The Wind is Watching is an American dystopian film directed by Conrad Faraj and written by Candyce Cook. Production began in mid-2012, with filming taking place in 28 locations across Northeast Ohio.

==Premise==
In a rural dystopia, a nuclear contamination in the Pacific Ocean has provoked a second civil war.
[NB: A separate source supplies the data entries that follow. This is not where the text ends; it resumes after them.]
(** * Shopping-cart aggregation of the foodgram backend

    A shallow embedding of [backend/recipes/models.py] (the tables the
    shopping list is computed from) and of [backend/recipes/views.py]
    ([ShoppingCartViewSet] and [download_shopping_cart]), followed by the
    properties of the aggregation: grouping by ingredient name, first-seen
    order, summed amounts, behaviour on null amounts, the rendered page and
    the cart uniqueness invariant.

    Conventions.
    - Python [int] is [Z]; a nullable column is an [option]; [str] is
      [string].
    - A Python [dict] is an association list in insertion order, since
      [dict.items()] iterates in that order and the page is drawn from it.
    - A table is the list of its rows in the order in which the database
      hands them to a query that asks for no order.  The querysets of
      [download_shopping_cart] carry no [order_by], and [ShoppingCart] and
      [RecipeIngredients] declare no [Meta.ordering]: the source fixes no
      such order, and what is proved about order is proved for every list.
    - A view runs in the monad [M]: it threads the database and may raise. *)

From Stdlib Require Import ZArith String Ascii List Bool Lia.
From Stdlib Require Import DecimalString.
From Stdlib Require Import Permutation.
From Stdlib Require Decimal DecimalPos.
Import ListNotations.

Local Open Scope string_scope.
Local Open Scope Z_scope.

Set Implicit Arguments.

(* ------------------------------------------------------------------ *)
(** ** Python values and exceptions *)

Inductive exn : Type :=
| TypeError
| DoesNotExist
| MultipleObjectsReturned
| IntegrityError
| Http404.

Inductive result (A : Type) : Type :=
| Ok (a : A)
| Raise (e : exn).

Arguments Ok {A} a.
Arguments Raise {A} e.

(** [a + b] on values that are an [int] or [None]: only [int + int] is
    defined, every other combination raises [TypeError]. *)
Definition py_add (a b : option Z) : result (option Z) :=
  match a, b with
  | Some x, Some y => Ok (Some (x + y))
  | _, _ => Raise TypeError
  end.

(** [str(v)] for an [int] or [None], as an f-string formats it. *)
Definition py_str (v : option Z) : string :=
  match v with
  | Some z => NilZero.string_of_int (Z.to_int z)
  | None => "None"
  end.

(* ------------------------------------------------------------------ *)
(** ** models.py *)

(** [Ingredient.Unit], a [TextChoices] enumeration, and the value each
    member stores in the [measurement_unit] column. *)
Inductive Unit : Type := GRAM | KILOGRAM.

Definition Unit_value (u : Unit) : string :=
  match u with
  | GRAM => "gram"
  | KILOGRAM => "kilogram"
  end.

Record datetime : Type := mk_datetime {
  year : nat; month : nat; day : nat;
  hour : nat; minute : nat; second : nat
}.

Record Ingredient : Type := mk_Ingredient {
  ingredient_pk : Z;
  ingredient_name : string;
  measurement_unit : string
}.

Record Recipe : Type := mk_Recipe {
  recipe_pk : Z;
  recipe_author : Z;
  recipe_name : string;
  recipe_text : string;
  cooking_time : Z;
  pub_date : datetime
}.

Record RecipeIngredients : Type := mk_RecipeIngredients {
  ri_id : Z;
  ri_recipe : Z;
  ri_ingredient : Z;
  ri_amount : option Z
}.

Record ShoppingCart : Type := mk_ShoppingCart {
  sc_id : Z;
  sc_user : Z;
  sc_recipe : Z;
  added_date : datetime
}.

(** The persisted state: one list of rows per table, and the next primary
    key of the cart table. *)
Record DB : Type := mk_DB {
  ingredients : list Ingredient;
  recipes : list Recipe;
  recipe_ingredients : list RecipeIngredients;
  shopping_cart : list ShoppingCart;
  shopping_cart_seq : Z
}.

(* ------------------------------------------------------------------ *)
(** ** The monad of a view: database state and exceptions *)

Definition M (A : Type) : Type := DB -> result A * DB.

Definition ret {A} (a : A) : M A := fun db => (Ok a, db).

Definition raise {A} (e : exn) : M A := fun db => (Raise e, db).

Definition bind {A B} (m : M A) (k : A -> M B) : M B :=
  fun db =>
    match m db with
    | (Ok a, db') => k a db'
    | (Raise e, db') => (Raise e, db')
    end.
Lemma redeemed_row_is_what_lookup_returns_witness :
  ids_unique (db three_uses) /\
  UseInviteCode sample_code 9 "unknown" "unknown" three_uses
  = (Ok (sample_row 3 1 "active"),
     snd (UseInviteCode sample_code 9 "unknown" "unknown" three_uses)) /\
  fst (GetInviteCodeByCode sample_code
         (snd (UseInviteCode sample_code 9 "unknown" "unknown" three_uses)))
  = Ok (sample_row 3 1 "active").
Proof.
  assert (Hu : ids_unique (db three_uses))
    by (repeat constructor; simpl; intros []).
  assert (Hrun : UseInviteCode sample_code 9 "unknown" "unknown" three_uses
                 = (Ok (sample_row 3 1 "active"),
                    snd (UseInviteCode sample_code 9 "unknown" "unknown" three_uses)))
    by reflexivity.
  destruct (redeemed_row_is_what_lookup_returns sample_code 9 "unknown" "unknown"
              three_uses _ _ Hu Hrun) as (_ & _ & Hget).
  split; [exact Hu | split; [exact Hrun | apply Hget; constructor]].
Defined.

Lemma CanBeUsed_false_exhausted (ic : InviteCode.t) :
  InviteCode.UsedCount ic >= InviteCode.MaxUses ic ->
  InviteCode.CanBeUsed ic = false /\ InviteCode.IsExhausted ic = true.
Proof.
  intros H. unfold InviteCode.CanBeUsed, InviteCode.IsActive, InviteCode.IsExhausted.
  assert (E : (InviteCode.UsedCount ic >=? InviteCode.MaxUses ic) = true)
    by (apply Z.geb_le; lia).
  rewrite E. destruct (negb _); auto.
Qed.

Lemma CanBeUsed_intro (ic : InviteCode.t) :
  InviteCode.Status ic = InviteCodeStatusActive ->
  InviteCode.UsedCount ic < InviteCode.MaxUses ic ->
  InviteCode.DeletedAt ic = None ->
  InviteCode.CanBeUsed ic = true.
Proof.
  intros Hs Hu Hd. unfold InviteCode.CanBeUsed, InviteCode.IsActive, InviteCode.IsDeleted.
  rewrite Hs, Hd. simpl.
  assert (E : (InviteCode.UsedCount ic >=? InviteCode.MaxUses ic) = false).
  { destruct (InviteCode.UsedCount ic >=? InviteCode.MaxUses ic) eqn:E; [|reflexivity].
    apply Z.geb_le in E. lia. }
  rewrite E. reflexivity.
Qed.

(** X2: requests that redeem one code one after the other, with a
    store that does not fail: exactly as many succeed as uses were left,
    every later one fails with the exhausted error, and the counter and
    the ledger total of the code grow by the number of successes. *)
Theorem serial_redemptions_stop_at_the_cap :
  forall (userIDs : list Z) (code : string) (w : World) (ic : InviteCode.t),
    faults w = [] ->
    ids_unique (db w) ->
    stored_code (db w) code = Some ic ->
    (InviteCode.UsedCount ic < InviteCode.MaxUses ic ->
     InviteCode.Status ic = InviteCodeStatusActive) ->
    0 <= InviteCode.UsedCount ic <= InviteCode.MaxUses ic ->
    InviteCode.MaxUses ic < 2 ^ 63 ->
    let n := Z.to_nat (Z.min (Z.of_nat (List.length userIDs))
                             (InviteCode.MaxUses ic - InviteCode.UsedCount ic)) in
    let (rs, w') := redeem_all code userIDs w in
    List.length rs = List.length userIDs /\
    forallb is_ok (firstn n rs) = true /\
    forallb is_exhausted_error (skipn n rs) = true /\
    exists ic',
      stored_code (db w') code = Some ic' /\
      InviteCode.UsedCount ic' = InviteCode.UsedCount ic + Z.of_nat n /\
      InviteCode.MaxUses ic' = InviteCode.MaxUses ic /\
      usage_total (db w') (InviteCode.ID ic)
      = usage_total (db w) (InviteCode.ID ic) + Z.of_nat n.
Proof.
  induction userIDs as [|u us IH]; intros code w ic Hf Hu Hst Hact Hb Hm; cbv zeta.
  - assert (Hn : Z.to_nat (Z.min (Z.of_nat (@List.length Z []))
                                 (InviteCode.MaxUses ic - InviteCode.UsedCount ic)) = O)
      by (simpl; lia).
    rewrite Hn. simpl. unfold ret.
    split; [reflexivity|]. split; [reflexivity|]. split; [reflexivity|].
    exists ic. rewrite !Z.add_0_r. auto.
  - cbn [redeem_all]. unfold bind at 1.
    destruct (UseInviteCode_quiet code u "unknown" "unknown" w Hf) as (w1 & Hf1 & Hrun & Hdb).
    rewrite Hrun. rewrite Hst in *. clear Hrun.
    pose proof (stored_code_Some _ _ _ Hst) as (Hin & _ & Hdel).
    destruct (Z_lt_ge_dec (InviteCode.UsedCount ic) (InviteCode.MaxUses ic)) as [Hlt|Hge].
    + (* a use is left *)
      rewrite (CanBeUsed_intro ic (Hact Hlt) Hlt Hdel) in *. simpl negb in *. cbv iota in *.
      destruct (redeemed_fields ic) as (Hid & Hcode & Hdl & Hmax & Huc).
      rewrite wrap_int_id in Huc by (unfold int_range; lia).
      assert (Hst1 : stored_code (db w1) code = Some (redeemed ic)).
      { rewrite Hdb. unfold insert_usage, with_invite_codes. simpl.
        apply stored_code_after_save with (ic := ic); auto.
        apply ids_unique_same; assumption. }
      assert (Hu1 : ids_unique (db w1)).
      { unfold ids_unique. rewrite Hdb. unfold insert_usage, with_invite_codes.
        cbn [invite_codes]. rewrite (save_row_IDs (redeemed ic) ic _ Hin Hid). exact Hu. }
      assert (Hact1 : InviteCode.UsedCount (redeemed ic) < InviteCode.MaxUses (redeemed ic) ->
                      InviteCode.Status (redeemed ic) = InviteCodeStatusActive).
      { rewrite Huc, Hmax. intros Hlt1. unfold redeemed. cbv zeta. simpl.
        rewrite wrap_int_id by (unfold int_range; lia).
        assert (E : (InviteCode.UsedCount ic + 1 >=? InviteCode.MaxUses ic) = false).
        { destruct (_ >=? _) eqn:E; [|reflexivity]. apply Z.geb_le in E. lia. }
        rewrite E. simpl. auto. }
      specialize (IH code w1 (redeemed ic) Hf1 Hu1 Hst1 Hact1).
      rewrite Huc, Hmax in IH. specialize (IH ltac:(lia) Hm). cbv zeta in IH.
      unfold bind at 1.
      destruct (redeem_all code us w1) as [rs w2].
      destruct IH as (Hlen & Hok & Hex & ic' & Hst2 & Huc2 & Hmax2 & Hled).
      unfold ret.
      assert (Hn : Z.to_nat (Z.min (Z.of_nat (List.length (u :: us)))
                                   (InviteCode.MaxUses ic - InviteCode.UsedCount ic))
                   = S (Z.to_nat (Z.min (Z.of_nat (List.length us))
                                        (InviteCode.MaxUses ic - (InviteCode.UsedCount ic + 1))))).
      { cbn [List.length]. lia. }
      rewrite Hn. cbn [firstn skipn forallb is_ok List.length andb].
      split; [congruence|]. split; [exact Hok|]. split; [exact Hex|].
      exists ic'. split; [exact Hst2|]. split; [lia|]. split; [exact Hmax2|].
      rewrite Hid in Hled. rewrite Hled, Hdb.
      rewrite usage_total_insert by reflexivity.
      rewrite usage_total_with_invite_codes. simpl.
      rewrite Hid, Z.eqb_refl. lia.
    + (* the code is exhausted *)
      destruct (CanBeUsed_false_exhausted ic Hge) as [Hc He].
      rewrite Hc, He in *. simpl negb in *. cbv iota in *.
      assert (Hst1 : stored_code (db w1) code = Some ic) by (rewrite Hdb; exact Hst).
      assert (Hu1 : ids_unique (db w1)) by (rewrite Hdb; exact Hu).
      specialize (IH code w1 ic Hf1 Hu1 Hst1 Hact Hb Hm). cbv zeta in IH.
      unfold bind at 1.
      destruct (redeem_all code us w1) as [rs w2].
      destruct IH as (Hlen & Hok & Hex & ic' & Hst2 & Huc2 & Hmax2 & Hled).
      unfold ret.
      assert (Hn : Z.to_nat (Z.min (Z.of_nat (List.length (u :: us)))
                                   (InviteCode.MaxUses ic - InviteCode.UsedCount ic)) = O)
        by lia.
      assert (Hn' : Z.to_nat (Z.min (Z.of_nat (List.length us))
                                    (InviteCode.MaxUses ic - InviteCode.UsedCount ic)) = O)
        by lia.
      rewrite Hn in *. rewrite Hn' in *.
      cbn [firstn skipn forallb is_exhausted_error List.length andb] in *.
      split; [congruence|]. split; [reflexivity|]. split; [exact Hex|].
      exists ic'. rewrite Hdb in Hled. auto.
Qed.
(** C7.  The size guard of [voxelizeAroundPosition]: for a positive voxel size
    with [voxel_size * INT_MAX] less than the largest extent of the voxel
    bounds of the cloud, the call throws (a [runtime_error]) and returns no
    cloud; whenever that comparison is false, the call throws nothing and
    returns a cloud. *)
Theorem voxelizeAroundPosition_size_guard (voxel_size : double)
    (bbox : AxisAlignedBoundingBox) (cloud : PointCloud) :
  let extent :=
    maxCoeff (vsub (bounds voxel_size cloud).2 (bounds voxel_size cloud).1) in
  (D.lt D.zero voxel_size = true →
   D.lt (D.mul voxel_size (D.of_int INT_MAX)) extent = true →
   voxelizeAP voxel_size bbox cloud
   = inl (runtime_error "[VoxelDownSample] voxel_size is too small."))
  ∧ (D.lt (D.mul voxel_size (D.of_int INT_MAX)) extent = false →
     ∃ output, voxelizeAP voxel_size bbox cloud = inr output).
Proof.
  cbn zeta. unfold voxelizeAroundPosition, too_small, bounds_of. split.
  - intros Hpos Hsmall. by rewrite (pos_not_le_zero _ Hpos), Hsmall.
  - intros Hfit. rewrite Hfit. destruct (D.le voxel_size D.zero); eauto.
Qed.

(** The result of a call on a cloud that the loop counter covers, in terms
    of the points of the cloud. *)
Lemma voxelizeAroundPosition_output (voxel_size : double)
    (bbox : AxisAlignedBoundingBox) (cloud : PointCloud) :
  D.lt D.zero voxel_size = true →
  too_small voxel_size (bounds voxel_size cloud).1 (bounds voxel_size cloud).2 = false →
  Z.of_nat (length (points_ cloud)) ≤ INT_MAX →
  let voxel := in_voxel getVoxelIdx computeVoxelBounds voxel_size bbox cloud in
  let accumulated k :=
    fold_left (λ a i, AddPoint a cloud i) (voxel k) AccumulatedPoint_new in
  ∃ keys : list Vector3i,
    NoDup keys
    ∧ (∀ k, k ∈ keys ↔ voxel k ≠ [])
    ∧ voxelizeAP voxel_size bbox cloud
      = inr (mkPointCloud
               (outside_points bbox cloud
                ++ ((λ k, GetAveragePoint (accumulated k)) <$> keys))
               (if HasNormals cloud
                then outside_attributes bbox (points_ cloud) (normals_ cloud)
                     ++ ((λ k, GetAverageNormal (accumulated k)) <$> keys)
                else [])
               (if HasColors cloud
                then outside_attributes bbox (points_ cloud) (colors_ cloud)
                     ++ ((λ k, GetAverageColor (accumulated k)) <$> keys)
                else [])).
Proof.
  intros Hpos Hfit Hlen voxel accumulated.
  destruct (voxelizeAroundPosition_carves voxel_size bbox cloud
              (pos_not_le_zero _ Hpos) Hfit) as (keys & Hnodup & Hkeys & Hres).
  assert (Hvox : ∀ k, voxel_members getVoxelIdx computeVoxelBounds voxel_size bbox cloud k
                      = voxel k).
  { intros k. unfold voxel_members, voxel, in_voxel. by rewrite scan_indices_all. }
  assert (Hacc : ∀ k, voxel_accumulator getVoxelIdx computeVoxelBounds voxel_size
                        bbox cloud k = accumulated k).
  { intros k. unfold voxel_accumulator, accumulated. by rewrite Hvox. }
  exists keys. split; [done|]. split.
  { intros k. by rewrite Hkeys, Hvox. }
  rewrite Hres. f_equal. unfold carved_cloud.
  rewrite scan_indices_all by done. rewrite outside_points_by_index.
  f_equal.
  - f_equal. apply list_fmap_ext. intros _ k _. by rewrite Hacc.
  - unfold HasNormals. destruct (HasPoints cloud); [|done]. cbn [andb].
    destruct (Nat.eqb_spec (length (normals_ cloud)) (length (points_ cloud)));
      [|done].
    rewrite outside_attributes_by_index by done. f_equal.
    apply list_fmap_ext. intros _ k _. by rewrite Hacc.
  - unfold HasColors. destruct (HasPoints cloud); [|done]. cbn [andb].
    destruct (Nat.eqb_spec (length (colors_ cloud)) (length (points_ cloud)));
      [|done].
    rewrite outside_attributes_by_index by done. f_equal.
    apply list_fmap_ext. intros _ k _. by rewrite Hacc.
Qed.
Lemma Update_futureOnly_frame drawn now today s id newRule s' :
  UpdateRecurringExpense uuid drawn now today s id newRule false = (None, s') ->
  forwardLocation (location (RecurringExpense.StartDate newRule)) ->
  unixNano now <= unixNano today ->
  (forall e, e ∈ expenses s ->
     Expense.RecurringID e <> id \/ unixNano (Expense.Date e) <= unixNano now ->
     e ∈ expenses s')
  /\ (forall e, e ∈ expenses s' ->
        (e ∈ expenses s
         /\ (Expense.RecurringID e <> id \/ unixNano (Expense.Date e) <= unixNano now))
        \/ (e ∈ generateExpensesFromRecurring uuid (withDefaults s id newRule)
                 drawn today true
            /\ Expense.RecurringID e = id
            /\ unixNano now <= unixNano (Expense.Date e)))
  /\ futureOf id now (expenses s')
     = filter (fun e => unixNano now < unixNano (Expense.Date e))
         (generateExpensesFromRecurring uuid (withDefaults s id newRule)
            drawn today true).
Proof.
  intros U F Hclock. apply Update_futureOnly in U as [E _]. rewrite E.
  change (RecurringExpense.StartDate newRule)
    with (RecurringExpense.StartDate (withDefaults s id newRule)) in F.
  split; [|split].
  - intros e He Hk. apply elem_of_app. left. apply deleteInstances_elem.
    split; [done|]. unfold deleted. intros [? [?|?]]; [done|].
    destruct Hk; [done|lia].
  - intros e [He|He]%elem_of_app.
    + left. apply deleteInstances_elem in He as [He Hd]. split; [done|].
      unfold deleted in Hd. destruct (decide (Expense.RecurringID e = id)); [|by left].
      right. destruct (Z.le_gt_cases (unixNano (Expense.Date e)) (unixNano now)); [done|].
      destruct Hd. split; [done|]. right. lia.
    + right. split; [done|]. apply generate_fromToday in He as [? ?]; [|done].
      cbn in *. split; [done|lia].
  - unfold futureOf. rewrite filter_app.
    replace (filter _ (deleteInstances id false now (expenses s))) with (@nil Expense.t).
    + cbn [app]. apply filter_ext_elem. intros e He.
      apply generate_fromToday in He as [? ?]; [|done]. cbn in *. tauto.
    + symmetry. apply filter_none. intros e He [Hid Hlt].
      apply deleteInstances_elem in He as [_ Hd]. apply Hd.
      split; [done|]. by right.
Qed.
(** When the identifiers drawn are not ids of the table, the instances
    the update deleted are not in it afterwards. *)
Lemma Update_futureOnly_gone drawn now today s id newRule s' e :
  UpdateRecurringExpense uuid drawn now today s id newRule false = (None, s') ->
  (forall k, uuid (drawn + k)%nat ∉ Expense.ID <$> expenses s) ->
  e ∈ expenses s -> Expense.RecurringID e = id ->
  unixNano now < unixNano (Expense.Date e) ->
  e ∉ expenses s'.
Proof.
  intros U Hfresh He Hid Hlt. apply Update_futureOnly in U as [E _]. rewrite E.
  intros [Hk|Hn]%elem_of_app.
  - apply deleteInstances_elem in Hk as [_ Hd]. apply Hd. split; [done|]. by right.
  - apply expansion_fields in Hn as (k & d & ->).
    apply (Hfresh k). by apply (list_elem_of_fmap_2 Expense.ID) in He.
Qed.
Lemma total_zeros (n m : nat) : total (zeros n m) = 0.
Proof.
  unfold total, zeros, mk_matrix. rewrite map_map.
  assert (Hrow : vsum (mk_vector m (fun _ => 0)) = 0).
  { unfold mk_vector. generalize (seq 0 m). intros l.
    induction l as [|a l IH]; simpl; [reflexivity|]. rewrite IH. ring. }
  generalize (seq 0 n). intros l.
  induction l as [|a l IH]; simpl; [reflexivity|]. rewrite IH, Hrow. ring.
Qed.

Section VARFacts.

Variable gauss : Z -> nat -> R.

(** One iteration, on a non-empty state space: the new continuous state
    [x], its nearest grid point [k], and the arrays, touched only when
    [t > burn_in]. *)
Lemma run_sim_body_eq (A C S : matrix) (burn_in m : nat) (st : sim_vars)
    (t : nat) (g : rng_state) :
  S <> [] ->
  exists x k,
    (k < length S)%nat
    /\ run_sim_body gauss A C S burn_in m st t g =
       (Return (if (burn_in <? t)%nat then
                  mkVars x k
                    (set_entry (sv_Pi st) (sv_ind_i st) k
                       (get (sv_Pi st) (sv_ind_i st) k + 1))
                    (set_col (sv_Xvec st) (t - burn_in) x)
                else mkVars x k (sv_Pi st) (sv_Xvec st)),
        mkRng (rng_seed g) (rng_pos g + m)).
Proof.
  intros HS. unfold run_sim_body, sim_bind, np_random_randn, lift.
  set (x := vec_add _ _).
  destruct (argmin_returns (sq_dists S x)) as (k & Hk & Hlt).
  { intros Hd. apply (f_equal (@length R)) in Hd.
    rewrite length_sq_dists in Hd. destruct S; [congruence|discriminate]. }
  rewrite length_sq_dists in Hlt.
  exists x, k. split; [assumption|]. rewrite Hk.
  destruct (burn_in <? t)%nat; reflexivity.
Qed.
(** * The Streamable-HTTP fetch transport of the Azure DevOps MCP server

    A shallow embedding of [StreamableHttpFetchTransport]
    (transport/streamable-http-fetch.ts) and the properties of its
    message router, session state machine and stream life cycle.

    The transport is a JavaScript object whose methods mutate its fields.
    Every method is embedded as a function that takes the transport and
    returns the transport after the call together with what the call
    returned or threw.  Objects that the source shares by reference (the
    [StreamState] objects, their controllers and pending-id sets, and the
    promises of the JSON mode) live in two stores inside the transport and
    are named by their allocation index, so that a closure holding on to a
    stream sees the same object as the stream map does.  The message
    handler of the server is a function from the message it is called with
    to the calls of [send] it makes before it returns; what the server sends
    later is a call of [send] like any other.

    The development has three parts: the transport as the source has it;
    the notions the properties are stated with; the properties, their
    instances at concrete transports, and the inputs at which the code
    departs from a claim. *)

From stdpp Require Import gmap strings list fin_maps.
From Stdlib Require Import ZArith Ascii.

#[local] Set Warnings "-clear-no-such-hyp".

(** ** JSON-RPC messages (the part of the SDK types the transport inspects) *)

(** [RequestId] is [string | number]; a JavaScript [Map] or [Set] keeps the
    number 1 and the string "1" apart. *)
Inductive RequestId :=
| IdNumber (n : Z)
| IdString (s : string).

Global Instance RequestId_eq_dec : EqDecision RequestId.
Proof. solve_decision. Defined.

Global Instance RequestId_countable : Countable RequestId.
Proof.
  refine (inj_countable'
            (fun r => match r with IdNumber n => inl n | IdString s => inr s end)
            (fun x => match x with inl n => IdNumber n | inr s => IdString s end) _).
  by intros [].
Defined.

(** A message is a request, a notification, a response or an error.  The
    id of an error is optional: [send] has a branch for a reply that carries
    no id. *)
Inductive JSONRPCMessage :=
| JSONRPCRequest (id : RequestId) (method : string) (params : string)
| JSONRPCNotification (method : string) (params : string)
| JSONRPCResponse (id : RequestId) (result : string)
| JSONRPCError (id : option RequestId) (code : Z) (message : string).

Definition isJSONRPCRequest (m : JSONRPCMessage) : bool :=
  match m with JSONRPCRequest _ _ _ => true | _ => false end.

Definition isJSONRPCResponse (m : JSONRPCMessage) : bool :=
  match m with JSONRPCResponse _ _ => true | _ => false end.

Definition isJSONRPCError (m : JSONRPCMessage) : bool :=
  match m with JSONRPCError _ _ _ => true | _ => false end.

(** [message.id], [undefined] when the message has none. *)
Definition message_id (m : JSONRPCMessage) : option RequestId :=
  match m with
  | JSONRPCRequest i _ _ => Some i
  | JSONRPCNotification _ _ => None
  | JSONRPCResponse i _ => Some i
  | JSONRPCError i _ _ => i
  end.

(** What the platform and the SDK provide: the UUID source (the n-th call of
    [crypto.randomUUID]), the protocol version constants, and the schema
    that [isInitializeRequest] applies to the parameters of a request. *)
Class Environment := {
  randomUUID : nat -> string;
  SUPPORTED_PROTOCOL_VERSIONS : list string;
  DEFAULT_NEGOTIATED_PROTOCOL_VERSION : string;
  InitializeRequestSchema : string -> bool;
}.

(** ** HTTP requests and responses *)

(** The outcome of [request.json()] followed by [JSONRPCMessageSchema.parse]
    on every element: an element is [None] when the schema rejects it. *)
Inductive RequestBody :=
| BodyMalformed
| BodyArray (items : list (option JSONRPCMessage))
| BodyObject (item : option JSONRPCMessage).

Record Request := {
  req_method : string;
  hdr_host : option string;
  hdr_origin : option string;
  hdr_accept : option string;
  hdr_content_type : option string;
  hdr_mcp_session_id : option string;
  hdr_mcp_protocol_version : option string;
  req_body : RequestBody;
}.

Definition AuthInfo := string.

Record MessageExtraInfo := {
  authInfo : option AuthInfo;
  requestInfo : Request;
}.

(** The JSON text of a response body in JSON mode: [JSON.stringify] of one
    message or of an array of messages. *)
Inductive JsonPayload :=
| PayloadObject (m : JSONRPCMessage)
| PayloadArray (ms : list JSONRPCMessage).

Inductive ResponseBody :=
| BodyNull
| BodyErrorEnvelope (code : Z) (message : string)
| BodyEventStream (stream : nat)
| BodyJson (payload : JsonPayload).

Record Response := {
  status : nat;
  headers : list (string * string);
  body : ResponseBody;
}.

(** ** The transport *)

(** A [StreamState] object with its controller and its pending-id set.
    [closed] is the state of the controller: once it is set, [enqueue]
    and [close] throw.  [chunks] are the events enqueued so far. *)
Record StreamState := {
  stream_id : string;
  closed : bool;
  chunks : list JSONRPCMessage;
  pendingIds : gset RequestId;
}.

(** One call of [send] as the message handler issues it. *)
Definition SendCall : Type := JSONRPCMessage * option RequestId.

Record Transport := {
  sessionIdGenerator : option (nat -> string);
  _initialized : bool;
  _enableJsonResponse : bool;
  _allowedHosts : option (list string);
  _allowedOrigins : option (list string);
  _enableDnsRebindingProtection : bool;
  _standaloneStream : option nat;
  _streams : gmap string nat;
  _requestToStream : gmap RequestId string;
  _pendingJsonResponses : gmap RequestId nat;
  sessionId : option string;
  (* the callbacks: whether one is installed, and for [onmessage] the
     calls of [send] it makes before it returns *)
  onclose : bool;
  onerror : bool;
  onmessage : option (JSONRPCMessage -> MessageExtraInfo -> list SendCall);
  (* the stores of shared objects *)
  objects : list StreamState;
  promises : list (option JSONRPCMessage);
  (* counters of the calls made so far *)
  generatorCalls : nat;
  uuidCalls : nat;
  oncloseCalls : nat;
  onerrorCalls : nat;
}.

Record StreamableHttpFetchTransportOptions := {
  opt_sessionIdGenerator : option (nat -> string);
  opt_enableJsonResponse : option bool;
  opt_allowedHosts : option (list string);
  opt_allowedOrigins : option (list string);
  opt_enableDnsRebindingProtection : option bool;
}.

Definition constructor (options : StreamableHttpFetchTransportOptions) : Transport :=
  {| sessionIdGenerator := opt_sessionIdGenerator options;
     _initialized := false;
     _enableJsonResponse := default false (opt_enableJsonResponse options);
     _allowedHosts := opt_allowedHosts options;
     _allowedOrigins := opt_allowedOrigins options;
     _enableDnsRebindingProtection := default false (opt_enableDnsRebindingProtection options);
     _standaloneStream := None;
     _streams := ∅;
     _requestToStream := ∅;
     _pendingJsonResponses := ∅;
     sessionId := None;
     onclose := false;
     onerror := false;
     onmessage := None;
     objects := [];
     promises := [];
     generatorCalls := 0;
     uuidCalls := 0;
     oncloseCalls := 0;
     onerrorCalls := 0 |}.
A young farm girl named Cara Gardner (Nicole Ann Hicks) must embark on a journey through war-torn America to rescue her only remaining family.

==Cast==

- Nicole Ann Hicks as Cara Gardner
- Rick Montgomery Jr. as General Joseph Kellerman
- Logan Roberts as Jamie Gardner
- Aleksandar Zivkovic as Finn
- Nicole Karis as Afton
- Douglas Slygh as Barry Kellerman
- Mary Faktor as Rose
- Jonathan Yurco as Calvin
- Brianna Burke as Nadia
- Bailey Weaver as Ashley
- John Williamson as Quentin

==Production==
According to the film's director, 70% of the film was shot in Shelby, Ohio and Mansfield, Ohio, with some scenes having been shot at the Ohio State Reformatory.